What about North Korea?

This could go either way for Kim's regime. It appears that the North is trying to aim for international cooperation after a unified Korean team competed at the 2018 Winter Olympics in Pyeongchang, Kim's meeting with South Korean president Moon Jae-in, and the summit with Trump. However, they could just be trying to make their international image look nicer while they continue to resist democracy and commit hundreds of human rights violations every day that nobody can see. We can't hold North Korea accountable for denuclearization, either; accountability is nearly impossible in a totalitarian communist dictatorship that brainwashes its people out of sheer fear and closes them off from the rest of the world. How will we know if Kim ditches the nukes? Our only way of knowing is through North Korean state media, and we can't verify their claims for ourselves. Anything said by the North's government should be taken with a grain (or a whole pinch) of salt. But maybe Kim is different from his father and grandfather. Maybe he'll try and change things for the better.

My takeaway (this is MY opinion, skip past if you don't want to hear it):

The intention of this summit is clearly positive, but how do we know if North Korea is going to denuclearize? It was great that the leaders of the two countries actually met and shook hands instead of directing threats and insults at each other through Twitter (Trump) and state television (Kim).

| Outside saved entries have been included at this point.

Definition register_target_c_abi_type_aliases (t : TargetInfo) : M unit :=
  register_target_c_integer_alias "c_char" (c_char_bits t) (c_char_is_signed t) ;;
  register_target_c_integer_alias "c_schar" (c_char_bits t) true ;;
  register_target_c_integer_alias "c_uchar" (c_char_bits t) false ;;
  register_target_c_integer_alias "c_short" (c_short_bits t) true ;;
  register_target_c_integer_alias "c_ushort" (c_short_bits t) false ;;
  register_target_c_integer_alias "c_int" (c_int_bits t) true ;;
  register_target_c_integer_alias "c_uint" (c_int_bits t) false ;;
  register_target_c_integer_alias "c_long" (c_long_bits t) true ;;
  register_target_c_integer_alias "c_ulong" (c_long_bits t) false ;;
  register_target_c_integer_alias "c_longlong" (c_long_long_bits t) true ;;
  register_target_c_integer_alias "c_ulonglong" (c_long_long_bits t) false ;;
  register_target_c_integer_alias "c_size" (c_size_bits t) false ;;
  bool ← builtin_type TYPE_BOOL;
  define_type "c_bool" bool ;;
  f32 ← builtin_type TYPE_F32;
  register_target_c_float_alias "c_float" f32 (c_float_format t)
    TARGET_FLOAT_FORMAT_IEEE_BINARY32 ;;
  f64 ← builtin_type TYPE_F64;
  register_target_c_float_alias "c_double" f64 (c_double_format t)
    TARGET_FLOAT_FORMAT_IEEE_BINARY64.

Definition define_builtin (name : string) (k : BuiltinKind) : M unit :=
  scope_define_builtin (cstr name) k ;; mret tt.

Definition register_builtin_symbols (target : TargetInfo) : M unit :=
  register_target_pointer_integer_aliases target ;;
  register_target_c_abi_type_aliases target ;;
  define_builtin "wrapping_add" BUILTIN_WRAPPING_ADD ;;
  define_builtin "wrapping_sub" BUILTIN_WRAPPING_SUB ;;
  define_builtin "wrapping_mul" BUILTIN_WRAPPING_MUL ;;
  define_builtin "wrapping_neg" BUILTIN_WRAPPING_NEG ;;
  define_builtin "size_of" BUILTIN_SIZE_OF ;;
  define_builtin "align_of" BUILTIN_ALIGN_OF ;;
  define_builtin "slice" BUILTIN_SLICE.

(** [type_s8], ..., [type_null], in the order they are created. *)
Definition builtin_kinds : list TypeKind :=
  [TYPE_S8; TYPE_S16; TYPE_S32; TYPE_S64; TYPE_U8; TYPE_U16; TYPE_U32; TYPE_U64;
   TYPE_F32; TYPE_F64; TYPE_BOOL; TYPE_VOID; TYPE_NULL].

Definition empty_context (config : TargetConfig) : SemanticContext :=
  mkContext (map type_of_kind builtin_kinds)
    (fun k => find_position (fun k' => bool_decide (k' = k)) builtin_kinds)
    None None config [] [] None None [] None [] SOURCE_FILE_ID_INVALID [] [] false [] 0.

(** [semantic_check], up to the check of the program. *)
Definition semantic_start (target : TargetInfo) (sources : SourceManager) : M unit :=
  builtins ← scope_new None;
  modify (set_builtin_scope (Some builtins)) ;;
  modify (set_place SOURCE_FILE_ID_INVALID None (Some builtins)) ;;
  register_builtin_symbols target ;;
  root ← semantic_create_module [] true;
  scope ← object modules (Some root);
  modify (set_place SOURCE_FILE_ID_INVALID (Some root) (option_map module_scope scope)) ;;
  modify (set_source_modules
    (map (fun f => mkSourceModule (sf_id f) (Some root) [] None false false) (files sources))).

That doesn't mean Trump isn't a complete idiot, though. He was praising the genius, leadership and talent of Kim. "He's got a very good personality, he's funny, and he's very, very smart," Trump said in an interview Tuesday night after the summit.

Sure, Kim can crack a good joke and is a smart guy, but did our President forget that this is the same man that had some of his family members assassinated. His human rights record is astonishingly horrible. His government throws thousands of people in labor camps (some because their family members committed the crime), encourages state-sponsored rape and torture, allows their people to starve to death, and doesn't allow citizens to leave the country, have a dissenting opinion, or have any contact with the rest of the world. Nice guy, right? Forget his denial of basic human rights to his people and personality cult.

All in all, the summit was a positive step towards change and cooperation, which is much better than the two leaders with large egos throwing insults and threats of nuclear war at each other. Now the one thing we need to worry about: can we trust North Korea and hold them accountable for ending their nuclear proliferation?